Segment Start: RECORDS FOR THIS EXERCISE
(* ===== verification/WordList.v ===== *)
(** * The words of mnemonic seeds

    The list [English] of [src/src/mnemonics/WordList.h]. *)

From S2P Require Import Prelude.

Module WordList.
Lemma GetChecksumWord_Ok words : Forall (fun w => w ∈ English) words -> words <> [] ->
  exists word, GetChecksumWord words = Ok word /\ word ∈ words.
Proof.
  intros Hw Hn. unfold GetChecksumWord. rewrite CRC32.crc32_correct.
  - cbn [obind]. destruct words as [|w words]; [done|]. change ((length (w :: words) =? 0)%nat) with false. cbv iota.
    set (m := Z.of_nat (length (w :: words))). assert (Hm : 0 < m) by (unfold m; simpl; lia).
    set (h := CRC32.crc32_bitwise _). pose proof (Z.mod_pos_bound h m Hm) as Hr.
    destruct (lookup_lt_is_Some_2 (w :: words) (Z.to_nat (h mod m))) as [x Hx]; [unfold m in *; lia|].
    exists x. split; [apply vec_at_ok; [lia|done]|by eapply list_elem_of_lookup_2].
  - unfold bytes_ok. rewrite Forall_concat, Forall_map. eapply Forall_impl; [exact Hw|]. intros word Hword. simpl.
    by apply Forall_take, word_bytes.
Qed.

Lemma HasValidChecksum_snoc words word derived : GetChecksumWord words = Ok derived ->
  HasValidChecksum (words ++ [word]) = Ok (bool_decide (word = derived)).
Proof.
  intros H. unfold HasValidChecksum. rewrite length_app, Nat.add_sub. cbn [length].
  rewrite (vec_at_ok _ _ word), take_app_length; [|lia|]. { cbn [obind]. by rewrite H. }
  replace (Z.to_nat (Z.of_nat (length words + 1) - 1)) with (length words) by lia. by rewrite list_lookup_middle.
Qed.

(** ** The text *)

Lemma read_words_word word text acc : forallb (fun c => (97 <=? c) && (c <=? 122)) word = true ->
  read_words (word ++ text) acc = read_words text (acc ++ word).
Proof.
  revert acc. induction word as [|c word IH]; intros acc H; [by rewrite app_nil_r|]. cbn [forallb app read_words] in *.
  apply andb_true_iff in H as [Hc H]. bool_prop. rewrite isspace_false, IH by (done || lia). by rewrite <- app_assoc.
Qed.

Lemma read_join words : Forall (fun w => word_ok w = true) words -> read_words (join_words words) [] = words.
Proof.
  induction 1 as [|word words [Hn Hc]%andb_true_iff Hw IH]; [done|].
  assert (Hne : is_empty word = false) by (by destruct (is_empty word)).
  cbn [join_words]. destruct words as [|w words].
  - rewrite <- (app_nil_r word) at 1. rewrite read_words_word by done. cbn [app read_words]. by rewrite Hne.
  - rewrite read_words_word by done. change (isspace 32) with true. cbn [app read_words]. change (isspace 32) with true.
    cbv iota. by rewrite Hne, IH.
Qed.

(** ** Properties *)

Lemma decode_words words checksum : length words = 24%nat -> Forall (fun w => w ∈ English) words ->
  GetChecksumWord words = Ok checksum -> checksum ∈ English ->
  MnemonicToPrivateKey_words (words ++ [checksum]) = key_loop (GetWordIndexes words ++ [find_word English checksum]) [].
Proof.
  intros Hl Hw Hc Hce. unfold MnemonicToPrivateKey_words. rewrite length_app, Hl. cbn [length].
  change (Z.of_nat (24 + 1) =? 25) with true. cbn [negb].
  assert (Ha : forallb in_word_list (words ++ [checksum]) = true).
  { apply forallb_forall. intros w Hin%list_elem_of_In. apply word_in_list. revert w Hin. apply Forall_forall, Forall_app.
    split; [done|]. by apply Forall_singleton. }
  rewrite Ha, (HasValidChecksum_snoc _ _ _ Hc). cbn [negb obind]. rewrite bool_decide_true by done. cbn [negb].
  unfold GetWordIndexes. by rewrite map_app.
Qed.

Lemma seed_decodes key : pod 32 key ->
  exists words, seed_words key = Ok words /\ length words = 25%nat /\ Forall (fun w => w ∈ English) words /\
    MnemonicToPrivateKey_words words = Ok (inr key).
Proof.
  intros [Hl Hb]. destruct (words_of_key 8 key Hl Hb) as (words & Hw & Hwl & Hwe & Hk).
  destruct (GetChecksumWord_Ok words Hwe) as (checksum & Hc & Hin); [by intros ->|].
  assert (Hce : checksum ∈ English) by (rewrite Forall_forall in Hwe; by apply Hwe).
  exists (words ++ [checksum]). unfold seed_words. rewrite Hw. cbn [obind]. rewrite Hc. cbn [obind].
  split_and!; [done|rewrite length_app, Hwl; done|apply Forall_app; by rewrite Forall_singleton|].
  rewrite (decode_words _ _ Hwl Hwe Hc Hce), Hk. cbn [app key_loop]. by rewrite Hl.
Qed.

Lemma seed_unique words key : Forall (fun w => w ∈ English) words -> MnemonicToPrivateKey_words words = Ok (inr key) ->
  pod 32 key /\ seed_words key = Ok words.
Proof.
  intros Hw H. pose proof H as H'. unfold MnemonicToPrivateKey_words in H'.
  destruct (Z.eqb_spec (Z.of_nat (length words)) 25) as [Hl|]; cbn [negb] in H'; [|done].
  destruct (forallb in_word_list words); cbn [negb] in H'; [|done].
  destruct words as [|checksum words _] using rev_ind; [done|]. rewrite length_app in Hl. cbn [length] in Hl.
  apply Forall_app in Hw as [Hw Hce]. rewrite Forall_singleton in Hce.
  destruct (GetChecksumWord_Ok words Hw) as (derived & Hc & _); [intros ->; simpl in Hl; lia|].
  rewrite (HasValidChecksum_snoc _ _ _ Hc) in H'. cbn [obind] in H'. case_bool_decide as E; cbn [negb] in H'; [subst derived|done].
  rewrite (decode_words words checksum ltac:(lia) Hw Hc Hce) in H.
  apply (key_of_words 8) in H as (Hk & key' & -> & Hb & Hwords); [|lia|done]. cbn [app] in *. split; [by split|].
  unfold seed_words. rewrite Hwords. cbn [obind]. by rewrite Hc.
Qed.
Segment End: RECORDS FOR THIS EXERCISE
* **YOUR ASSIGNMENT**: Find the string "change" in the material above, and report every line where it occurs.

* **EXERCISE SOLUTION**:
  - cbn [obind]. destruct words as [|w words]; [done|]. change ((length (w :: words) =? 0)%nat) with false. cbv iota.
  - rewrite read_words_word by done. change (isspace 32) with true. cbn [app read_words]. change (isspace 32) with true.
  change (Z.of_nat (24 + 1) =? 25) with true. cbn [negb].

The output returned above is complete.